Wie Hans Clauert Herr und Narr im Hause war

Eine Sage aus Trebbin, Landkreis Teltow-Fläming

Als Hans Clauert groß geworden war, nahm er ein Weib und wohnte in Trebbin; seine Frau aber war ein herbes Kraut, und war nichts als eitel Zank und Streit unter den beiden. Deshalb war Hans Clauert nur selten daheim, und weil er sonsten sehr kurzweilig war, so hatte ihn jeder gern bei sich, ungeachtet sie für ihn bezahlen mußten.

Einst war der Rath versammelt und hatte Hans Clauert bei sich; weil dieser aber wieder lange nicht in seinem Hause gewesen war, so ward sein Weib beweget, ihn zu suchen. Als sie ihn fand und ihn mit häßlichen Schmähworten angriff, saß Clauert vor dem Tisch, that, als wenn er 's nicht gehört hätte, trommelte mit den Fingern einen muthigen Tanz, trank herum und machte sich lustig. Die Herren des Raths aber riefen sie und boten ihr zu trinken; darüber ward sie noch grimmiger, schalt viel heftiger als zuvor und gieng brummend davon.

Da sie nun fort war, sagte einer nach dem andern zu Clauert: »Hans, ihr möget nun wohl heimgehen und euch zwagen laßen; denn die Lauge ist wohl gewärmet!« Er sagte: »Wie so? Warum sollt' ich nicht heimgehen?« Die Herren sagten: »Habt ihr nicht gehöret, wie euer Weib euch die Lektion gelesen? Sie wird euch willkommen heißen!« Clauert sagte: »Mein Weib? Sollte sie mir ein unnützes Wort geben? Das kann ich nicht glauben! Mein Weib soll heute noch mit mir tanzen!« Darüber mußten wohl alle lachen und wetteten mit ihm um eine Tonne Bier, wo sie ungebeten oder ohne Bericht, daß er gewettet hätte, mit ihm tanzen würde.

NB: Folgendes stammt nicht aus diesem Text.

(* ===== verification/Tables.v ===== *)
(** * Generated tables

    The modules [demon/*.py] that the FlatBuffers compiler generated from the
    schema: for each table, its class with the accessors that read a field
    through the vtable, and the functions that build it.  One Module per file;
    Python's [End] is [End_] here. *)
From S2P Require Import Prelude Bytes Utf8 FlatBuffers.

(** ** The accessors' common code

    Every generated accessor has one of these bodies, with its own vtable offset
    [vt], scalar type and default value. *)
Section accessors.
Context `{FB : FlatBuffers}.

(** [o = UOffsetTFlags.py_type(self._tab.Offset(vt))] *)
Definition field_offset (t : Table) (vt : Z) : res Z := UOffsetT_py_type <$> Table_Offset t vt.

(** [if o != 0: return self._tab.Get(flags, o + self._tab.Pos)]; [return 0] *)
Definition scalar_field (ty : scalar) (t : Table) (vt : Z) : res Z :=
  o ← field_offset t vt;
  if o =? 0 then mret 0 else Table_Get ty t (o + tab_Pos t).

(** [if o != 0: return self._tab.String(o + self._tab.Pos)]; [return None] *)
Definition string_field (t : Table) (vt : Z) : res (option bytes) :=
  o ← field_offset t vt;
  if o =? 0 then mret None else Some <$> Table_String t (o + tab_Pos t).

(** [if o != 0: obj = Table(bytearray(), 0); self._tab.Union(obj, o); return obj];
    [return None] *)
Definition union_field (t : Table) (vt : Z) : res (option Table) :=
  o ← field_offset t vt;
  if o =? 0 then mret None else Some <$> Table_Union t (mkTable [] 0) o.

(** [if o != 0: a = self._tab.Vector(o); return self._tab.String(a + py_type(j * 4))];
    [return ""] (a [str], where the other branch gives [bytes]) *)
Definition string_item_field (t : Table) (vt j : Z) : res (bytes + pystr) :=
  o ← field_offset t vt;
  if o =? 0 then mret (inr (str ""))
  else a ← Table_Vector t o; inl <$> Table_String t (a + UOffsetT_py_type (j * 4)).
(* ===== verification/Data.v ===== *)
(** * Data of the serialization module

    The dataclasses and enumerations of [tests_python/serialization.py]. *)
From S2P Require Import Prelude Bytes Utf8.

Record TCPSocket : Type := mkTCPSocket { destport : Z }.

Record BufferInfo : Type := mkBufferInfo { bi_buffer : bytes; bi_size : Z }.

Record ExecveInfo : Type :=
  mkExecveInfo { ei_pid : Z; ei_command_name : pystr; ei_success : bool }.

Record ProcessTerminatedInfo : Type :=
  mkProcessTerminatedInfo { pt_pid : Z; pt_error_code : Z }.

(** A Python [Enum] is its members, their [value]s, and the lookup
    [Class(value)], which raises [ValueError] for a value of no member. *)
Inductive SocketState : Type := SOCKET_UNKNOWN | SOCKET_LISTENING | SOCKET_CREATED.

#[global] Instance SocketState_eq_dec : EqDecision SocketState.
Proof. solve_decision. Defined.

Definition SocketState_value (s : SocketState) : Z :=
  match s with SOCKET_UNKNOWN => 0 | SOCKET_LISTENING => 1 | SOCKET_CREATED => 2 end.

Definition SocketState_of (v : Z) : res SocketState :=
  if v =? 0 then Ok SOCKET_UNKNOWN
  else if v =? 1 then Ok SOCKET_LISTENING
  else if v =? 2 then Ok SOCKET_CREATED
  else Err ValueError.

Record SocketWatchInfo : Type := mkSocketWatchInfo { sw_port : Z; sw_state : SocketState }.

Inductive InotifyEvent : Type := MODIFIED | CREATED | SIZE_REACHED | DELETED | ACCESSED.

#[global] Instance InotifyEvent_eq_dec : EqDecision InotifyEvent.
Proof. solve_decision. Defined.

Definition InotifyEvent_value (e : InotifyEvent) : Z :=
  match e with
  | MODIFIED => 0 | CREATED => 1 | SIZE_REACHED => 2 | DELETED => 3 | ACCESSED => 4
  end.

Definition InotifyEvent_of (v : Z) : res InotifyEvent :=
  if v =? 0 then Ok MODIFIED
  else if v =? 1 then Ok CREATED
  else if v =? 2 then Ok SIZE_REACHED
  else if v =? 3 then Ok DELETED
  else if v =? 4 then Ok ACCESSED
  else Err ValueError.

Record InotifyParameters : Type :=
  mkInotifyParameters { ip_root_paths : pystr; ip_mask : Z; ip_size : Z }.

Inductive SurveillanceEventType : Type := INOTIFY | WATCH_SOCKET.

#[global] Instance SurveillanceEventType_eq_dec : EqDecision SurveillanceEventType.
Proof. solve_decision. Defined.

(** The attribute [Surveillance.event] holds a member of the enumeration, or a
    string: [receive_command] stores strings there. *)
Inductive event_value : Type :=
  | EvType (t : SurveillanceEventType)
  | EvStr (s : pystr).

(** [v == SurveillanceEventType.t]: a string equals no member. *)
Definition event_is (v : event_value) (t : SurveillanceEventType) : bool :=
  match v with EvType t' => bool_decide (t' = t) | EvStr _ => false end.

(** The attribute [Surveillance.ptr_event] ([Any]): one of the two dataclasses
    the code puts there. *)
Inductive event_params : Type :=
  | PInotify (p : InotifyParameters)
  | PTCPSocket (p : TCPSocket).

Definition get_root_paths (p : event_params) : res pystr :=
  match p with PInotify p => Ok (ip_root_paths p) | _ => Err (AttributeError "root_paths") end.
Definition get_mask (p : event_params) : res Z :=
  match p with PInotify p => Ok (ip_mask p) | _ => Err (AttributeError "mask") end.
Definition get_size (p : event_params) : res Z :=
  match p with PInotify p => Ok (ip_size p) | _ => Err (AttributeError "size") end.
Definition get_destport (p : event_params) : res Z :=
  match p with PTCPSocket p => Ok (destport p) | _ => Err (AttributeError "destport") end.

Record Surveillance : Type := mkSurveillance { sv_event : event_value; sv_ptr_event : event_params }.

Record InotifyPathUpdated : Type :=
  mkInotifyPathUpdated { pu_path : pystr; pu_event : InotifyEvent; pu_size : Z; pu_size_limit : Z }.

Record Command : Type := mkCommand {
  cmd_path : pystr;
  cmd_args : list pystr;
  cmd_envp : list pystr;
  cmd_flags : Z;
  cmd_stack_size : Z;
  cmd_to_watch : list Surveillance
}.

Inductive Event : Type :=
  | NONE
  | RUN_COMMAND
  | KILL_PROCESS
  | ESTABLISH_TCP_CONNECTION
  | ESTABLISH_UNIX_CONNECTION
  | PROCESS_LAUNCHED
  | CHILD_CREATION_ERROR
  | PROCESS_TERMINATED
  | TCP_SOCKET_LISTENING
  | INOTIFY_PATH_UPDATED
  | INOTIFY_WATCH_LIST_UPDATED
  | SOCKET_WATCHED
  | SOCKET_WATCH_TERMINATED
  | EXECVE_TERMINATED.

#[global] Instance Event_eq_dec : EqDecision Event.
Proof. solve_decision. Defined.

Definition Event_value (e : Event) : Z :=
  match e with
  | NONE => -1
  | RUN_COMMAND => 0
  | KILL_PROCESS => 1
  | ESTABLISH_TCP_CONNECTION => 2
  | ESTABLISH_UNIX_CONNECTION => 3
  | PROCESS_LAUNCHED => 4
  | CHILD_CREATION_ERROR => 5
  | PROCESS_TERMINATED => 6
  | TCP_SOCKET_LISTENING => 7
  | INOTIFY_PATH_UPDATED => 8
  | INOTIFY_WATCH_LIST_UPDATED => 9
  | SOCKET_WATCHED => 10
  | SOCKET_WATCH_TERMINATED => 11
  | EXECVE_TERMINATED => 12
  end.

(** What a function returns that is declared to return an [A] (or nothing) but
    has a branch that returns an integer. *)
Inductive pyret (A : Type) : Type :=
  | RNone
  | RObj (a : A)
  | RInt (z : Z).
Arguments RNone {A}.
Arguments RObj {A} _.
Arguments RInt {A} _.

Lemma SocketState_of_value v s : SocketState_of v = Ok s -> SocketState_value s = v.
Proof.
  unfold SocketState_of. intros H.
  repeat (case_match; [injection H as <-; cbn; lia |]). done.
Qed.

Lemma InotifyEvent_of_value v e : InotifyEvent_of v = Ok e -> InotifyEvent_value e = v.
Proof.
  unfold InotifyEvent_of. intros H.
  repeat (case_match; [injection H as <-; cbn; lia |]). done.
Qed.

Clauert sagte: »Das sollt ihr wohl erfahren, und daß es gewis sei, so sendet aus eurer Mitte zween mit mir, die es ansehen und hören, ob sie nicht ungebeten wird mit mir tanzen.« Sie schickten zween aus dem Rath mit ihm, die hieß er in seinem Hause vor der Stubenthür warten, wo sie durch ein kleines Fensterlein alles wohl sehen und hören konnten, wie sie 's in der Stuben trieben. Als nun Clauert in die Stuben kam, saß sein Weib beim Kachelofen und spann. Er sagte kein Wort zu ihr, sondern stützte beide Hände in die Seiten, tanzte die Stuben auf und nieder, [200] hin und wider, und sang sich selber einen Tanz, mit diesen Worten:

»Und bin ich denn nicht Herr im Haus?
Und bin ich denn nicht Herr im Haus?«


welche Worte er allzeit und oft wiederholte und dabei aus Leibeskräften hüpfte und tanzte. Darüber ward das Weib so giftig, daß es hätte zerspringen mögen, konnte es in die Länge nicht mehr vertragen, nahm vor Zorn ihren Rocken, warf ihn hinter den Ofen, setzte auch beide Hände in die Seiten und tanzte hinter ihrem Manne her; und wenn Clauert seinen Tanz sang:

»Und bin ich denn nicht Herr im Haus?
Und bin ich denn nicht Herr im Haus?«


so sang sie allezeit dargegen.

»Und bist du denn nicht Herr im Haus?
Und bist du denn nicht Herr im Haus?«


und tanzte hinter ihm her; und je lauter er sang und schrie, je lauter sang und schrie sie auch, und je wilder er hüpfte und tanzte, je wilder hüpfte und tanzte sie auch, und trieben sie solchen Tanz und Sang so lange, bis die zween Rathsverwandten mit heller Stimm' im Hause anfiengen zu lachen.

Da das Clauert erhörte, gieng er stillschweigend wieder aus der Stuben und mit den zween Abgesandten hin zum Rath und ließ sein Weib singen und tanzen daheim, was und wieviel sie wollte. Die zween aber, so mit dahin gewesen, erzählten dem Rath, wie es Clauert gemacht, und wie sein Weib ungebeten getanzt, auch darzu gesungen hätte. Da erschütterten sie sich alle vor Lachen und gaben Clauerten die Tonne Bier gern gewonnen, die sie auch des folgenden Tages mit einander in aller Fröhlichkeit austrunken.
Aus: Carl und Theodor Colshorn: Märchen und Sagen, Hannover 1854, S. 198-200

*Die ursprüngliche Schreibweise und Rechtschreibung wurden beibehalten.